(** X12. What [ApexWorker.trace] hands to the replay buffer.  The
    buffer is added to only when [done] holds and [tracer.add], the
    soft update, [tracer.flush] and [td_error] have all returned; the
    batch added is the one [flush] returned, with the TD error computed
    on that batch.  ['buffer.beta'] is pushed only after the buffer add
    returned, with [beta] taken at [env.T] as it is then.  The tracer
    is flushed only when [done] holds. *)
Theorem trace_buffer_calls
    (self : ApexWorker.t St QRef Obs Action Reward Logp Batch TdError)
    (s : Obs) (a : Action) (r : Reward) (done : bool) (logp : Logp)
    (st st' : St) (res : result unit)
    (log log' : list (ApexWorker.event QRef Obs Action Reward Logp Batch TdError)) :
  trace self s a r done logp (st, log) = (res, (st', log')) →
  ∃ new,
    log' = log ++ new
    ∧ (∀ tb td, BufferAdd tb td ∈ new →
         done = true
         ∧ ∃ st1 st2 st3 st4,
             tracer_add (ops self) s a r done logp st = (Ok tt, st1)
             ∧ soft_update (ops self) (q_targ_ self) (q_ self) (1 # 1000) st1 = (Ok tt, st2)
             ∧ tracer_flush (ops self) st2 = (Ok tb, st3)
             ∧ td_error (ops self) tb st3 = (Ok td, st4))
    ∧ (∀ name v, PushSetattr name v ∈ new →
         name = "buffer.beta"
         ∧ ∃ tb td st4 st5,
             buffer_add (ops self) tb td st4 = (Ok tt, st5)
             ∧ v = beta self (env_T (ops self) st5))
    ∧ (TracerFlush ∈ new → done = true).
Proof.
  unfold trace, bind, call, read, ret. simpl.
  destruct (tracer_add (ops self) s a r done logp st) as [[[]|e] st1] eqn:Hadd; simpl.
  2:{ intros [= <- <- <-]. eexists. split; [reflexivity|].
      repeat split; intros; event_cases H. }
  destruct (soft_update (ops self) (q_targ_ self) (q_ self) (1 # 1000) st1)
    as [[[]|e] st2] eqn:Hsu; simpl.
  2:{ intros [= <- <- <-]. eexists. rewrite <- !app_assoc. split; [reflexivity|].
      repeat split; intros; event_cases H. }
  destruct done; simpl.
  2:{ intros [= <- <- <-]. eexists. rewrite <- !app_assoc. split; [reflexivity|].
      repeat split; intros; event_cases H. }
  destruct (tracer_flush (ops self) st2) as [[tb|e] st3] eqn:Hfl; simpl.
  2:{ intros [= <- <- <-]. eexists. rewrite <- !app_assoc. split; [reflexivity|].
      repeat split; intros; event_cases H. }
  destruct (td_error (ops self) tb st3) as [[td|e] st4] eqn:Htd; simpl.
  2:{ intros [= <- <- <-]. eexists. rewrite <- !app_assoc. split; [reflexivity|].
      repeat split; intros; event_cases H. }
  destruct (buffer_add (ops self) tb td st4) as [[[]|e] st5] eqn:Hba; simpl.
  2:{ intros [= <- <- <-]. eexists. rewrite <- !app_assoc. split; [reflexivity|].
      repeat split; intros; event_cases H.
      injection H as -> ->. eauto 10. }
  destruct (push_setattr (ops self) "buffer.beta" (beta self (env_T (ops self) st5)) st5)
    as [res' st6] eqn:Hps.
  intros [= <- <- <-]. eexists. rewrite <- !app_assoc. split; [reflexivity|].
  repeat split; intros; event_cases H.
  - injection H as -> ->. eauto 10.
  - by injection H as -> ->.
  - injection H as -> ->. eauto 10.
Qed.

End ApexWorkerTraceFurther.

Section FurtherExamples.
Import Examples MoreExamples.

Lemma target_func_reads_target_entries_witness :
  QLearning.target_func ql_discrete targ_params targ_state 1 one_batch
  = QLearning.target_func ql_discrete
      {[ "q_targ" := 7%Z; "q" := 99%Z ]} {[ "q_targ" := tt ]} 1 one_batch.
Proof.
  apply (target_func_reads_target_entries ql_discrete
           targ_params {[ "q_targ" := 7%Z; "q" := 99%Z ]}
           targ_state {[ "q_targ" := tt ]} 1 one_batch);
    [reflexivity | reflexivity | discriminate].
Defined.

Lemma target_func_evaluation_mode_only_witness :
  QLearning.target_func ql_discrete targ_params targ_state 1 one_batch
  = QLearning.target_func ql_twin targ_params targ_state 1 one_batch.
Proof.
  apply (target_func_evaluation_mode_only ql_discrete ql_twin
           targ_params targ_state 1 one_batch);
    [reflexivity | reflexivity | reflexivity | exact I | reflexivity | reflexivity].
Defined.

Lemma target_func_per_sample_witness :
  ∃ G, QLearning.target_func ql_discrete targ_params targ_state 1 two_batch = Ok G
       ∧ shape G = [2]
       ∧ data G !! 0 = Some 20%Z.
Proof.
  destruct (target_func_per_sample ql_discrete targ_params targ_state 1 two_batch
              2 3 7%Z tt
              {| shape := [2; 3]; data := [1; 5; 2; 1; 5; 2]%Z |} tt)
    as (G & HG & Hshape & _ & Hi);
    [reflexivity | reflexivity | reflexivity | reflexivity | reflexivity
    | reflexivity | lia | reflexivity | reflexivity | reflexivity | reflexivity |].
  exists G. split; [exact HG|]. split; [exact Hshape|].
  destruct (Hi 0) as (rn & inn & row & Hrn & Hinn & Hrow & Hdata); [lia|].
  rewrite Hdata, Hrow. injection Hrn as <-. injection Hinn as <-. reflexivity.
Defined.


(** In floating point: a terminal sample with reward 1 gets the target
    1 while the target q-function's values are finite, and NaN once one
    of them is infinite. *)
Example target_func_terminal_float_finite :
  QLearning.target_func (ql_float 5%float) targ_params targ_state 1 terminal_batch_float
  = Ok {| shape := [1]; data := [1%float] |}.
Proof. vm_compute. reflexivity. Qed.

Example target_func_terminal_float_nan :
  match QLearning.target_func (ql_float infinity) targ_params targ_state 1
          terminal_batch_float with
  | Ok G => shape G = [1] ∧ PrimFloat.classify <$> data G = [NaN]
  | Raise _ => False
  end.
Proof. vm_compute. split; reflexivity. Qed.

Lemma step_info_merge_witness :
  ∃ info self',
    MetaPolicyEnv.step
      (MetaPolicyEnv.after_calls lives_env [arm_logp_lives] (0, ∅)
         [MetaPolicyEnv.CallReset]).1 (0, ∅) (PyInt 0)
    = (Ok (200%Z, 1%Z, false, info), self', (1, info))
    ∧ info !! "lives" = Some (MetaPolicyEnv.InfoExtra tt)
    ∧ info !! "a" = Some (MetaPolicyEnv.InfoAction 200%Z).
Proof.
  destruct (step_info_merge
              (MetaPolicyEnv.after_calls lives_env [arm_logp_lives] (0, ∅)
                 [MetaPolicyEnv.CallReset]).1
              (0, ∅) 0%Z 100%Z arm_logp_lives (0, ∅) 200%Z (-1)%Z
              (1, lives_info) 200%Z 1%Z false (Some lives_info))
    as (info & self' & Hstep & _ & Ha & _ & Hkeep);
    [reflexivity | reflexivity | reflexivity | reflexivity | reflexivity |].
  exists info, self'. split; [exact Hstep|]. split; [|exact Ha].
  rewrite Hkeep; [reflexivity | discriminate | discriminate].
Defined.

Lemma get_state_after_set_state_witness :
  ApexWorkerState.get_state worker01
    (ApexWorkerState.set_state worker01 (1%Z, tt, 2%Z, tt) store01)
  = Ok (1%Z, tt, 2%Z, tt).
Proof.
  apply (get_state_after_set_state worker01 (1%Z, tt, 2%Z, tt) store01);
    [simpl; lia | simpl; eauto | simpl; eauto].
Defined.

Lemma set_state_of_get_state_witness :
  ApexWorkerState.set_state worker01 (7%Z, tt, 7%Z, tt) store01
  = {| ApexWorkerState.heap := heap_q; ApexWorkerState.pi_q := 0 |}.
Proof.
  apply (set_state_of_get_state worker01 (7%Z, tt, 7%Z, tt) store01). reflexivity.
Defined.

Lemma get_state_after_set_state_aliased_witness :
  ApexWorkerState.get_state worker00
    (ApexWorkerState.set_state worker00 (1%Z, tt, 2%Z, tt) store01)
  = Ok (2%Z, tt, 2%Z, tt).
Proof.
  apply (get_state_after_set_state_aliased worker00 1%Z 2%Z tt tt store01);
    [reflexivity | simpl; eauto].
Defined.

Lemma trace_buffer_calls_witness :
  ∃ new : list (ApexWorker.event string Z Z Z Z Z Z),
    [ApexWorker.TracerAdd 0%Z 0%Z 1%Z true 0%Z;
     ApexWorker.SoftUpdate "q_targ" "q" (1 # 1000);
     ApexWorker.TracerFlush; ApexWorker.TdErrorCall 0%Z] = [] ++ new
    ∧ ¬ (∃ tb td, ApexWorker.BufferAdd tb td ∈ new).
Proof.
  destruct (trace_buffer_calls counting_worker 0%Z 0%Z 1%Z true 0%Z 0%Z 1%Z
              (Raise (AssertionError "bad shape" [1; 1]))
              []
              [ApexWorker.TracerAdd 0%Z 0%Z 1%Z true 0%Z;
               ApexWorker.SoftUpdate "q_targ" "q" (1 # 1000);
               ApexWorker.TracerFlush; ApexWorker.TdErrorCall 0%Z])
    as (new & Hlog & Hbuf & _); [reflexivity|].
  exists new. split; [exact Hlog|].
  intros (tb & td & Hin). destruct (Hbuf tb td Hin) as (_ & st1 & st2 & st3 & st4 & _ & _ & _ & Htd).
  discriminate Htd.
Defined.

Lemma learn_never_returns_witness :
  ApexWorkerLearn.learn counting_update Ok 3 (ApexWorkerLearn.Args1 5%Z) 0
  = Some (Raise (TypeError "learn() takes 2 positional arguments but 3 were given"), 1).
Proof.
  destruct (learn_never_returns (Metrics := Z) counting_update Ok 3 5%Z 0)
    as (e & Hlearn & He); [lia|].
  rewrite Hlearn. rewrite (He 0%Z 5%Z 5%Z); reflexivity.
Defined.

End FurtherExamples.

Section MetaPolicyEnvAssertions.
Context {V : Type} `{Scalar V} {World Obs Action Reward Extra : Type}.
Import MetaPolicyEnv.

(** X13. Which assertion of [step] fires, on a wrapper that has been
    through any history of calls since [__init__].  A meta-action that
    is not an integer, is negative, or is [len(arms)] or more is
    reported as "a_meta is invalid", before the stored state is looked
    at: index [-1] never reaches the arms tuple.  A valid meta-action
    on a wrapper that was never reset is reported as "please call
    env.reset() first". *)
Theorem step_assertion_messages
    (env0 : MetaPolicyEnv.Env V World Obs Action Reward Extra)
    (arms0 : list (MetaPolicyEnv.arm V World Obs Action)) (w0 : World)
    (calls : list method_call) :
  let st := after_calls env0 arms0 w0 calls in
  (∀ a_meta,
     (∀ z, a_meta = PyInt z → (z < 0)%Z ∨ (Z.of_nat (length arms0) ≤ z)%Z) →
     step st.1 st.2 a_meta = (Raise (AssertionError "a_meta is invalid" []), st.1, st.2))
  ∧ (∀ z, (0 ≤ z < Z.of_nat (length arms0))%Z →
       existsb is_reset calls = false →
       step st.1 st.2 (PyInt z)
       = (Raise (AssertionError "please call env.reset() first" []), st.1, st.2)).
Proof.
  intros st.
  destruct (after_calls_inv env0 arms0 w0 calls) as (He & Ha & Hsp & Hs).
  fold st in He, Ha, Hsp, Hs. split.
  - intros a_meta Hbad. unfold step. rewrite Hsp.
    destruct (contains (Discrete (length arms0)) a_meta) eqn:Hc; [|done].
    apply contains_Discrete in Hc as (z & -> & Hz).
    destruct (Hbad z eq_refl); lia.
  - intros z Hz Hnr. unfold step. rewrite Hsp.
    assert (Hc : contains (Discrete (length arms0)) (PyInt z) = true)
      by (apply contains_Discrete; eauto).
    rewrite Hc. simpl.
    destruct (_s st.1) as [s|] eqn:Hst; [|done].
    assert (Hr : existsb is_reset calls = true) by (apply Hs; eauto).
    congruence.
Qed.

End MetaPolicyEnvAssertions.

Work required = Start at the first line of the entries above. Set down each line exactly through the one with "name v ∈ new →", and stop there.

Your response =
(** X12. What [ApexWorker.trace] hands to the replay buffer.  The
    buffer is added to only when [done] holds and [tracer.add], the
    soft update, [tracer.flush] and [td_error] have all returned; the
    batch added is the one [flush] returned, with the TD error computed
    on that batch.  ['buffer.beta'] is pushed only after the buffer add
    returned, with [beta] taken at [env.T] as it is then.  The tracer
    is flushed only when [done] holds. *)
Theorem trace_buffer_calls
    (self : ApexWorker.t St QRef Obs Action Reward Logp Batch TdError)
    (s : Obs) (a : Action) (r : Reward) (done : bool) (logp : Logp)
    (st st' : St) (res : result unit)
    (log log' : list (ApexWorker.event QRef Obs Action Reward Logp Batch TdError)) :
  trace self s a r done logp (st, log) = (res, (st', log')) →
  ∃ new,
    log' = log ++ new
    ∧ (∀ tb td, BufferAdd tb td ∈ new →
         done = true
         ∧ ∃ st1 st2 st3 st4,
             tracer_add (ops self) s a r done logp st = (Ok tt, st1)
             ∧ soft_update (ops self) (q_targ_ self) (q_ self) (1 # 1000) st1 = (Ok tt, st2)
             ∧ tracer_flush (ops self) st2 = (Ok tb, st3)
             ∧ td_error (ops self) tb st3 = (Ok td, st4))
    ∧ (∀ name v, PushSetattr name v ∈ new →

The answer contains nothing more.